1

I've been searching everywhere, to try and get over this issue but I just can't figure this out.

I'm trying to make many changes to the DB with one single transaction using LINQ to SQL. I've created a .dbml that represents the SQL Table, then I use basicaly this code:

foreach (var _doc in _r.Docs)
{
    try
    {
        foreach (var _E in _Es)
        {
            Entity _newEnt = CreateNewEnt(_EListID, _doc, _fileName, _E);
            _db.Etable.InsertOnSubmit(_newEnt);
            _ECount++;

            if (_ECount % 1000 == 0)
            {
                _db.SubmitChanges();
            }
        }
    }
    catch (Exception ex)
    {
        throw;
    }
}

But when I do a SQL Profiler, the commands are all executed individually. It won't even start an SQL Transaction.

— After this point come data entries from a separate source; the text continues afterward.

(* ===== verification/Prelude.v ===== *)
(** * A verification of the threshold signature library FastMulThreshold-DSA

    The program is a Go implementation of threshold ECDSA and EdDSA: the nodes of a
    group generate a key none of them holds, sign with it, and move it to another
    group.  This library models its cryptographic core, the protocols of the ECDSA
    side and the arithmetic of the EdDSA side, and proves what they compute, what they
    check, and where they do not do what they mean to.

    ** The parts of the program

    - [smpc-lib/crypto/ec2] is the cryptographic toolbox: secret sharing, hash
      commitments, Paillier encryption, auxiliary RSA parameters, and the
      zero-knowledge proofs of the protocols.  It stands on [crypto/secp256k1]
      (curve arithmetic in Go, scalar multiplication in C), [crypto/sha3], and the
      samplers of [internal/common/math/random].
    - [smpc-lib/crypto/ed] is the toolbox of the EdDSA side: Ed25519 from scalars and
      field elements in limbs up to group elements and their encoding.
    - [smpc-lib/smpc] is the frame of a protocol: a party holds a current round,
      stores the messages that arrive, and moves on when a round has them all.
    - [smpc-lib/ecdsa/keygen], [signing] and [reshare] are three protocols in that
      frame: a state, a message type, and one [Start] per round.
    - [smpc] feeds messages of the network to the parties; [p2p], [rpc], [node],
      [cmd] and [ethdb] are the service around it.

    ** Files

    Foundations.  [Prelude]: results of Go calls (value, error, panic, no result),
    the entropy tape, Go loops, sums, tactics and hints.  [NumTheory], [Lagrange],
    [Primality]: mathematics, with certificates for the two secp256k1 primes
    ([EdPrimes] has those of Ed25519).
    [GoBig], [Text], [Hex], [Json]: what the code uses of [math/big], [fmt],
    [strings], [encoding/hex] and [encoding/json].

    Curve.  [Secp256k1] is [crypto/secp256k1/curve.go]; the C routine is the field
    [ext_scalar_mul] of the class [Curve].  [CurveFacts] proves the Jacobian formulas
    against the affine ones.  [CurveLaws] is the class through which the protocols
    see the curve: the documented behaviour of the C routine and the group structure
    of the points.  [ToyCurve] is an instance of prime order 139 on which every
    witness is evaluated.

    Hashing.  [Keccak] is [crypto/sha3/keccakf.go], [Sha3] the sponge of [sha3.go],
    [hashes.go] and [xor_generic.go].

    Toolbox, one file per source file or pair of files of [smpc-lib/crypto/ec2]:
    [Random] ([random.go] and the samplers of [int.go]), [IntGo] ([int.go]), [Vss2],
    [Commit], [Paillier] (with [safeprime.go]), [Schnorr] ([schnorrZK.go]), [Ntilde]
    (with [ntildeZK.go]), [MtA] (the three proofs of the share conversion),
    [SquareFree], [Hv], [Gg20Zk] ([tZK.go], [stZK.go], [pdl_w_slack_proof.go]).

    Ed25519, [smpc-lib/crypto/ed/edwards25519.go] and [const.go].  [EdWords]: machine
    words and loads; [EdScalar]: arithmetic modulo the group order; [EdField]: field
    elements of ten limbs; [EdCurve]: the specification, the curve as an abelian group
    over a field with Leibniz equality; [EdGroup]: the five kinds of coordinates and the
    operations on them; [EdPoint]: the 32-byte encoding; [EdTables] and [EdBase]: the
    precomputed tables and what they hold; [EdMult] and [EdSlide]: scalar multiplication.

    Frame.  [DNode] has the class [DNode] (the interface of a party), [BaseStart] and
    [BaseUpdate] of [dnode.go], and two further classes: [Ranked], what a party must
    show for [Update] to terminate, and [Stable], what it must show for an invariant
    to hold during its life.  Each protocol discharges both.  [Common] is
    [smpc-lib/smpc/common.go].

    Protocols.  For each one a message file, a party file and proof files:
    key generation [KgMessage], [KgSave], [Keygen], [KgLife], [KgProgress], [KgKey];
    signing [SgMessage], [Signing], [SgLife], [SgSig]; resharing [ReMessage],
    [Reshare], [ReLife], [ReKey].  The decoding functions of [smpc/key_ec.go],
    [smpc/sign_ec.go] and [smpc/reshare.go] are in the message files.

    ** How the code is modelled

    A Go call is a value of [res]: [Ok], [Err] with the message of the source,
    [Panic], or [Starve].  Nil pointers to big integers are [None], and their use
    panics as in Go.  Random draws read an explicit tape, so that a theorem over all
    tapes covers all outcomes of [crypto/rand]; a rejection loop consumes the tape,
    and [Starve] is the run that never accepts.  Theorems that a function returns name
    the tapes on which it does.  A party's call is an [act], which passes the party's
    record and the tape and keeps the changes made before an error.  A send on a
    channel appends to a list of the record; a call runs to its end, as under the
    mutex of [BaseDNode].

    Bounds.  [Update] recurses through the rounds: the fuel is 9, 13 and 8 for the
    three protocols, and [keygen_Update_terminates], [signing_Update_terminates] and
    [reshare_Update_terminates] show that more fuel never changes a result.  The
    loop of [CalcHPoint] runs at most 11 times, as in the source.
    [IsPerfectPowerOfPrime] has fuel from the size of its argument.  Machine integers
    are kept in range where the code depends on it: 64-bit lanes in [Keccak], bytes
    in [Sha3], the range of [Atoi] in the message files.  The 64- and 32-bit arithmetic
    of Ed25519 wraps around in the model; an interval analysis that the kernel executes
    shows that no statement of it overflows on the bounds the callers keep ([isExt] and
    the other relations of [EdGroup] carry the bounds along).

    Parameters.  Code that is not in the repository is a class field with named laws:
    [Curve] and [CurveLaws], [GoLib] (SHA-512/256, the primality test and square roots of Go's
    library), [Sha256Lib], [JsonLib] and [JsonLaws].  Every theorem that uses laws has a witness on
    a concrete instance.

    ** What is proved

    - Key generation: the nodes agree on the public key of the secret that their
      shares recombine to ([keygen_shares_key]); round 4 decides the shares, with an
      error or a panic ([round4_decides_shares]); a party has finished or waits for a message
      ([keygen_waits_or_finished]); and the published polynomial is not compared with
      the commitment ([round4_accepts_other_key]).
    - Signing: additive shares ([calcW1_additive]), products to sums
      ([signing_products]), the checks of the pre-signature ([presign_consistent]),
      and the validity of the signature ([signature_valid]), with what [Verify2] of
      [smpc] decides ([VerifySignature_decides]).
    - Resharing: the new shares belong to the old key ([reshare_keeps_key]); and
      three defects that keep the protocol from finishing ([reshare_stalls],
      [reshare_loses_node], [re_round5_lost]).
    - Type invariants of the signing and resharing parties, also across errors
      ([signing_well_formed], [reshare_well_formed]); storage of messages;
      encodings that round-trip, or do not.
    - The toolbox: sharing and recombination ([Vss2_Combine2]), verification of shares
      ([Verify2_decides]), Paillier ([Decrypt_Encrypt]), commitments; completeness of the
      proofs of the share conversion and exactly which honest proofs their verifiers
      refuse ([MtARange_complete], [MtAResp_complete], [MtAwc_complete]), and that the
      range proof bounds nothing from below ([MtARange_unbounded]); what an accepted proof
      of square-freeness establishes ([SquareFreeVerify_sound]); the prime channel under
      all three of its users ([safe_primes_invariant], [GenerateKeyPair_repeats]).
    - Hashing: the unrolled permutation is Keccak-f[1600] ([keccakF1600_correct]),
      and any sequence of writes hashes the concatenation ([sha3_streaming]).

    - Ed25519: scalars and field elements are computed exactly and fully reduced
      ([scalar_arithmetic], [field_arithmetic]); the coordinates implement the group of
      the curve ([group_operations]), whose laws are proved in [EdCurve]; encoding and
      decoding are inverse and decoding accepts exactly the points ([point_encoding],
      [FromBytes_decodes]); every entry of the tables is right ([precomputed_tables]);
      the three scalar multiplications multiply ([scalar_multiplication],
      [double_multiplication]).

    ** What is not modelled

    - The EdDSA protocols [smpc-lib/eddsa] and what they use of [smpc-lib/crypto/ed]
      beyond [edwards25519.go] and [const.go]: commitments, secret sharing and Schnorr
      proofs.
    - The service layer [smpc] beyond the decoding of messages and the inbound step
      of resharing: accounts, acceptance, persistence and message pumps over
      goroutines and a database.
    - [p2p], [rpc], [node], [cmd], [ethdb], [go-listener]: networking, processes and
      storage, in large part from go-ethereum.
    - In modelled packages: [shake.go] and the unaligned variants of [crypto/sha3],
      public key recovery (C code), [GetRandomValuesFromJN] and [modInt.Sqrt].
    - The soundness of the zero-knowledge proofs and the hiding of the commitments,
      which are statements about probability. *)

From Stdlib Require Import ZArith Lia Setoid Morphisms.
From stdpp Require Export base tactics list numbers strings.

I've tried using TransactionScope (using statement and Complete()) and DbTransaction (BeginTransaction() and Commit()), none of them did anything at all, it just keeps on executing all commands individually, inserting everything like it was looping through all the inserts.

TransactionScope:

using(var _tans = new TransactionScope())
{
    foreach (var _doc in _r.Docs)
    {
        try
        {
            foreach (var _E in _Es)
            {
                Entity _newEnt = CreateNewEnt(_EListID, _doc, _fileName, _E);
                _db.Etable.InsertOnSubmit(_newEnt);
                _ECount++;
    
                if (_ECount % 1000 == 0)
                {
                    _db.SubmitChanges();
                }
            }
        }
        catch (Exception ex)
        {
            throw;
        }
    }
    _trans.Complete();
}

DbTransaction:

_db.Transaction = _db.Connection.BeginTransaction();
foreach (var _doc in _r.Docs)
{
    try
    {
        foreach (var _E in _Es)
        {
            Entity _newEnt = CreateNewEnt(_EListID, _doc, _fileName, _E);
            _db.Etable.InsertOnSubmit(_newEnt);
            _ECount++;

            if (_ECount % 1000 == 0)
            {
                _db.SubmitChanges();
            }
        }
    }
    catch (Exception ex)
    {
        throw;
    }
}
_db.Transaction.Commit();

I also tried commiting transactions everytime I Submit the changes, but still nothing, just keeps on executing everything individually.

Right now I'm at a loss and wasting time :\

  • 5
    Having a transaction is not equivalent to merging several insert statements into one. You still have all the separate statements, it's just that now you can roll them back. If you want bulk insert with Linq2Sql, see https://stackoverflow.com/q/9220901/11683. – GSerg Jun 28 '21 at 12:32
  • Not sure if OP really expects merged insert statements. They seem to think the statements run individually as in, not in one transaction. @Tiago, I suggest, just for testing, you remove the Complete() (or Commit()) statement. I'd be surprised if anything is saved. How do you conclude that "It won't even start an SQL Transaction"? – Gert Arnold Jun 28 '21 at 13:02
  • @GSerg was right, transactions do not run everything statement as one command, they run multilpe commands in one transaction, giving us the ability to rollback all those commands. In order to insert, update or delete multiple things, you need to do them in bulks – Tiago Almeida Jun 28 '21 at 13:52

1 Answers1

1

GSerg was right and pointed me to the right direction, Transactions do not mean multiple commands in one go, they just allow to "undo" all that was made inside given transaction if need be. Bulk statements do what I want to do.

You can download a Nuget Package directly from Visual Studio called "Z.LinqToSql.Plus" that helps with this. It extends DataContext from LINQ, and allows to do multiple insertions, updates or deletes in bulks, which means, in one single statement, like this:

  foreach (var _doc in _r.Docs)
    {
        try
        {
            foreach (var _E in _Es)
            {
                Entity _newEnt = CreateNewEnt(_EListID, _doc, _fileName, _E);
                _dictionary.add(_ECount, _newEnt); //or using a list as well
                _ECount++;
    
                if (_ECount % 20000 == 0)
                {
                    _db.BulkInsert(_dictionary.Values); //inserts in bulk, there are also BulkUpdate and BulkDelete
                    _dictionary = new Dictionary<long, Entity>(); //restarts the dictionary to prepare for the next bulk
                }
            }
        }
        catch (Exception ex)
        {
            throw;
        }
    }

As in the code, I can even insert 20k entries in seconds. It's a very useful tool!